Por qué a los niños les encanta hablar de cacas

Decir caca, culo, pedo u otra palabra de este tipo marca el inicio de la etapa escatológica de los niños

Patricia Fernández, Periodista
En este artículo
  1. La razón por la que a los niños les gusta hablar de cacas

Antes de ser madre era muy escrupulosa con respecto a todo aquello que tenía que ver con la escatología, es decir: mocos, cacas, pedos, saliva… Sin embargo, ser madre te abre nuevas perspectivas ante ese panorama, ya que, aparte de cambiar culitos de bebé, la etapa escatológica que pasan todos los niños te obliga a superar toda clase de remilgos y adentrarte en un nuevo mundo que a ojos de tus hijos resulta totalmente apasionante.

La razón por la que a los niños les gusta hablar de cacas

Por qué a los niños les encanta hablar de cacas

¿Por qué a los niños les encanta hablar de cacas, pedos, culos, etc? Te contamos en qué consiste y por qué ocurre la etapa escatológica por la que pasan todos los niños.

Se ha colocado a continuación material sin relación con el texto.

(** C27: when the completer is another thread, as it is for [ThreadPoolAwaiter], the exchange
    still keeps the resumes at one, and were the store visible before the load a completed
    and suspended coroutine would always have its resume; but an execution exists in which the
    coroutine goes on by itself and is resumed as well although it does not wait, and, as the
    code orders the accesses, one in which it stays suspended for ever. *)
Theorem await_across_threads :
  (forall fenced ls s, exec false fenced ls init = Some s -> (resumes s <= 1)%nat) /\
  (forall ls s, exec false true ls init = Some s -> pos s = Suspended -> completers s = ∅ ->
     completed_ s = true -> posted s = 1%nat) /\
  (exists s, exec false true double_resume init = Some s /\ pos s = Broken) /\
  (exists s, exec false false lost_resume init = Some s /\
     pos s = Suspended /\ completed_ s = true /\ posted s = 0%nat /\
     forall l s', step false false l s = Some s' -> exists c o, l = LEmplace c o).
Proof.
  assert (forall fenced ls s, exec false fenced ls init = Some s -> once_inv s) as Ho.
  { intros fenced ls s He. eapply run_steps_invariant; [apply await_step_once| |exact He]. unfold once_inv, won. simpl. naive_solver lia. }
  splits.
  - intros fenced ls s He. destruct (Ho _ _ _ He) as (_ & _ & _ & H). lia.
  - intros ls s He Hp Hc Hcomp. assert (fenced_inv s) as (H1 & _ & H3).
    { eapply run_steps_invariant; [apply step_fenced| |exact He].
      split; [by eapply (Ho true [])|]. simpl. split; congruence. }
    destruct (proj2 (H3 Hp) Hcomp) as [[c W]|]; [unfold won in W; by rewrite Hc in W|].
    destruct H1 as (_ & _ & _ & H1). lia.
  - eexists. split; [vm_compute; reflexivity|]. reflexivity.
  - eexists. split; [vm_compute; reflexivity|]. splits; [done..|].
    intros [|c o|c|c| | | |] s' H; cbn in H; try done; [by exists c, o|..]; rewrite lookup_empty in H; done.
Qed.

End Await.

Sin duda el sentido del humor de los niños es diferente. No he visto nunca reírse tanto a mis hijas cuando el tema va de algo escatológico. Veo mandíbulas batientes y salidas de su sitio por la risa que les provoca cuando alguna de ellas va por la casa enseñando el culo mientras baila.

No hay día que no tenga que ir corriendo para contemplar estos impresionantes monumentos que mis hijas dejan en el baño, ante su llamada desesperada de “¡¡mamá corre, ven, que es de color verde!!, ni día en el que no me describan con precisión de relojero el color forma y textura de tan grande hazaña.

Sin duda, una caca bien puesta es todo un espectáculo digno de ser contemplado, incluso por los vecinos del barrio si pudiera levantarse de la taza del water para poder avisarlos.

El caso es que, según dicen los psicólogos, esta es una etapa normal en el desarrollo del niño. La época escatológica va desde los 3 años, momento en el que descubren sus genitales con más claridad, y dura muchos años, aunque también depende de la madurez del niño.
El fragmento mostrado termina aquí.